La cifra personale di B&D (da non confondersi con una sigla di bed and breakfast) sta nell’aver ideato una sorta di revival, un omaggio alla memoria, che si materializza nell’introduzione di un filmato in bianco nero ove campeggia l’immagine di una vecchia donna (nella realtà è la nonna di Doucet, di 99 anni!) la quale, infermiera durante la Seconda guerra mondiale ed ora in casa di riposo, ricorda il suo passato mentre attende la visita dei nipotini. Anche l’ambiente che la circonda trasuda ricordi dell’epoca: l’orologio a cucù (siamo in Tirolo), un ritratto d’epoca, un piccolo busto di un militare, un carillon… Poi le immagini dello schermo, non invasive, lasciano spazio al palcoscenico, ambiente disegnato senza sofisticazioni, come per un libro di scuola. È tutto godibile, genuino, onesto.
Musicalmente l’opera ha il pregio di riuscire a coniugare l’ironico spirito francese (in certi momenti potrebbe essere Offenbach) e il piglio militaresco con la melodia di schietta impronta italiana.

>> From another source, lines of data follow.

(* ===== verification/_CoqProject ===== *)
-Q . S2P
Prelude.v
Types.v
Text.v
Metrics.v
Session.v
Attestation.v
Handshake.v
Liveness.v
Fs.v
Json.v
Policy.v
Resource.v
Token.v
Jwe.v
ApiServer.v
Access.v
TcgEvents.v
DevicePaths.v
EventParsers.v
EventLog.v
EventLogProofs.v
EventLogFormat.v
Rvps.v
RvpsProofs.v
RvpsServer.v
AsPolicy.v
Brokers.v
BrokersProofs.v
Verifier.v
Spdm.v
SpdmProofs.v
Nvidia.v
NvidiaProofs.v
IntelDcap.v
TdxQuote.v
TdxQuoteProofs.v
Tdx.v
TdxProofs.v
Sgx.v
SgxProofs.v
Snp.v
SnpProofs.v
ShippedPolicies.v
ShippedProofs.v
AzVtpm.v
AzVtpmProofs.v
Tpm.v
TpmProofs.v
Hygon.v
HygonProofs.v
Cca.v
CcaProofs.v
Se.v
SeProofs.v
AsService.v
AsServiceProofs.v
ShippedService.v
Verifiers.v
RemoteStores.v
Pkcs11.v
Pkcs11Proofs.v
NebulaCa.v
NebulaCaProofs.v
InToto.v
InTotoProofs.v
Ita.v
ItaProofs.v
AsFrontends.v
AsFrontendsProofs.v
Plugins.v
HttpServer.v
Config.v
StartUp.v
StartUpProofs.v
KbsClient.v
KbsClientProofs.v
TrusteeCli.v
TrusteeRun.v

Momenti salienti i famosi 9 do del tenore e il duetto soprano-tenore nel primo atto; l’energia di tutto il secondo, con la stupenda scena della lezione di musica e la grande aria patetica del mezzosoprano: colpo di scena inaspettato (quasi un giallo) in tutto quel garrulo andamento.
A Venezia gli interpreti sono: Maria Grazia Schiavo (protagonista) voce non grande ma molto ben educata, davvero ottima nella sua aria “Il faut partir”; l’americano John Osborn, tenore internazionale bravo bravissimo senza arrivare al carisma; Natasha Petrinsky (la zia marchesa) bene vocalmente e con coinvolgimento di attrice consumata; l’argentino Armando Noguera (Sulpice). Infine, nei panni della duchessa di Krakenthorp, Marisa Laurito, la quale compare poco, parla poco ma canta, in italiano, un outside molto apprezzato: “Arrivano i nostri!” canzoncina militaresca degli anni Cinquanta – epoca in cui è trasportata l’azione – che fu colonna sonora dell’omonimo film di Mario Mattioli (1951).
Applausi a non finire, bis. L’abito della Laurito, (come tutti i costumi) è talmente ben disegnato da farla sembrare un figurino. Tutti gli interpreti, eccetto Osborne, sono debuttanti nel loro ruolo. Stefano Ranzani sul podio dell’Orchestra e Coro della Fenice, a volte un po’ precipitoso (ma se… arrivano i nostri, si può perdonare!) ha condotto ogni cosa in porto. Gran successo.

Repliche domenica 16 ottobre (ore 15.30), martedì 18 e giovedì 20 (ore 19); sabato 22 (ore 19). Lo spettacolo dura circa due ore e 30, con un intervallo.